In the fall of Greece we have another count against war, scarcely
realized until the facts of Louvain and Malines, of Rheims and Ypres,
have brought it again so vividly before us. War respects nothing, while
the human soul increasingly demands veneration for its own noble and
beautiful achievements. As I write this, there rise before me the paintings
in the "Neue Pinakothek'' at Munich, representing the twenty-one
Cities of Ancient Greece, from Sparta to Salamis, from Eleusis to
Corinth, not as they were, "in the glory which was Greece,'' not as they
are now, largely fishing hamlets by the blue Ægean Sea, but as ruined
arches and broken columns half hid in the ashes of war, wars which
blotted out Greece from world history.
[1.]
Virilis, austerus, severus,
dominous, good old words applied by Romans to themselves.
[2.]
The point of this is that the cruel Tiberius
was less severe on the Romans of his day than was the relatively
benevolent Valentinian on his decadent people.
[3.]
"Die Ausrottung der Besten, die jenen
schwächeren
Volken die Vernichtung brachte, hat die starken Germanen erst
befähigt, auf den Trummern der antiken Welt neue dauerende
Gemeinschaften zu errichten.'' Seeck.
[5.]
"Damitsprechend hat man das Wort
`Ueberkultur'
überhaupt erfunden, als wenn ein zu grosses Maass von Kultur
überhaupt denkbar wäre.''
[6.]
Certain recent writers who find in environment the
causes of the rise and fall of nations, ascribe the failure of Greece to
the introduction in Athens and Sparta of the malaria-bearing mosquito.
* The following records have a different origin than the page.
Lemma tri_drain_try fuel fid : tri (fun _ => True) (drain_tryP fuel fid).
Proof.
  unfold drain_tryP. eapply tri_bind; [apply tri_frame|]. intros f Hf. cbv zeta.
  assert (payload_of (frame_data f)) as Hpay by (exists (frame_data f), (length (frame_data f)); by rewrite firstn_all).
  eapply tri_bind; [apply tri_resolve|]. intros [guess probed] Hpr.
  eapply tri_bind; [apply tri_read_header|]. intros [[hdr e] p] Hn. eapply tri_bind; [apply tri_state|]. intros s _.
  destruct (_ <? _); [by apply tri_ret|]. destruct (lookup_key _ _ _); [|tri_plain].
  eapply tri_bind; [tri_plain|]. intros win _. eapply tri_bind; [apply tri_window_object|]. intros obj _.
  destruct (negb _); [tri_plain|]. eapply tri_bind; [apply tri_durable_check|]. intros ok _.
  destruct (negb _); [tri_plain|]. eapply tri_bind; [apply tri_state|]. intros s' _.
  destruct (isKeyInvalid _ _ _); [tri_plain|]. eapply tri_bind; [by apply tri_deliver|]. intros size _. by apply tri_ret.
Qed.

Lemma tri_drain_each fuel pending : tri (fun _ => True) (drain_eachP fuel pending).
Proof.
  induction pending as [|fid pending IH]; cbn [drain_eachP]; [by apply tri_ret|].
  eapply tri_bind; [|intros _ _; exact IH]. apply tri_catch; [apply tri_drain_try|]. intros err. tri_plain.
Qed.

Lemma tri_drain fuel : tri (fun _ => True) (drainPreEpochQueueP fuel).
Proof.
  unfold drainPreEpochQueueP. eapply tri_bind; [apply tri_getw|]. intros busy _.
  destruct busy; [apply tri_keep, keeps_modify; reflexivity|].
  eapply tri_bind; [apply tri_keep; keeps_auto; apply keeps_modify; reflexivity|]. intros pending _.
  eapply tri_bind; [apply tri_drain_each|]. intros _ _. eapply tri_bind; [apply tri_keep, keeps_modify; reflexivity|]. intros _ _.
  eapply tri_bind; [apply tri_getw|]. intros again _. destruct again; [|by apply tri_ret].
  eapply tri_bind; [apply tri_keep, keeps_modify; reflexivity|]. intros _ _.
  apply tri_atA. intros s Hs. split; [|done]. by apply (sound_book s (entry_ids s) (window_ids s) (promises s)).
Qed.

End Held.

(** ** Sending *)

Section Sealed.
Context `{WebCryptoLaws} (codec : KidCodec) (arrived : bytes -> Prop) (installed : Z -> Z -> PerSenderKeyBundle -> Prop).

Notation held := (held codec arrived installed).
Notation genuine := (genuine codec installed).
Notation sound := (sound codec arrived installed).
Notation tri := (tri codec arrived installed).

(** What the await of encodeFrame settles with. *)
Lemma encode_start_wire fid kind w key pt sealing :
  (encode_start fid kind w).1 = Ok (key, pt, sealing) ->
  send_key (ws w) = Some key /\ pt = contents w fid /\
  forall wire, sealing = Ok wire -> exists n sealed,
    sframeEncrypt (drop n pt) key (ws_ctr (ws w)) None aad_header = Ok sealed /\
    wire = take n pt ++ sealed ++ trailer_bytes (ws w).
Proof.
  unfold encode_start, send_key. rewrite bind_getw. change (id (ws w)) with (ws w).
  destruct (epochs (ws w) !! currentEpoch (ws w)) as [entry|]; [|done]. cbn [mbind option_bind].
  destruct (ent_keys entry !! ent_selfPeerIndex entry) as [key'|]; [|done]. cbv zeta. rewrite bind_setw.
  set (w1 := w <| ws ::= _ |>).
  rewrite (bind_Ok (frame_of fid) _ w1 (default (mkFrame [] None) (frames w !! fid)) w1) by done.
  fold (contents w fid). fold (clear_prefix_len (ws w) kind (contents w fid)). set (N := clear_prefix_len _ _ _).
  rewrite bind_liftr. destruct (serializeHeader _ _) as [h|err] eqn:Eh; [|done].
  pose proof (clear_prefix_length (ws w) kind (contents w fid)) as HN. fold N in HN.
  rewrite bind_liftr. remember (drop N (contents w fid)) as body eqn:Ebody.
  remember (take N (contents w fid)) as prefix eqn:Eprefix. clearbody N.
  set (tlen := match sifTrailer (ws w) with Some t => length t | None => 0%nat end).
  replace (if (0 <? N)%nat then _ else _) with
    (@Ok js_error _ (prefix ++ zeros (length h + length body + 16 + tlen))).
  2: { rewrite <- HN, <- !Nat.add_assoc. symmetry. apply wire_prefix. }
  intros [= <- <- <-]. split; [done|]. split; [done|]. rewrite <- HN, wire_sealed. intros wire Hwire.
  exists N. rewrite <- Ebody, <- Eprefix, sframeEncrypt_seal, Eh. cbn [mbind result_bind].
  destruct (seal _ _ _ _ _ _) as [ct|err]; [|done]. cbn [mbind result_bind mret result_ret] in Hwire |- *.
  unfold tlen in Hwire. rewrite wire_trailed in Hwire. injection Hwire as <-. by exists (h ++ ct).
Qed.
As to the facts in question, we have little evidence. But while the
prevalence of malaria may have affected the general activity of the
people, it could in no way have obliterated the mental leadership
which made the strength of classic Hellas, nor could it have injected
its poison into the stream of Greek heredity.
[7.]
In contrasting a new race with the old—as the modern
Greeks with the incomparable Hellenes—we must not be unjust to the men
of to-day whose limitations are evident, contrasted with a race we
know mainly by its finest examples. In spite of poverty, touchiness and
vanity characteristic of the modern Greek, there is good stuff in him.
He is frank, hopeful, enthusiastic. The mountain Greek, at least, knows
the value of freedom, and has more than once put up a brave fight for
it. The valleys breed subserviency, and the Greeks of Thessaly are said
to be less independent than the mountain-born.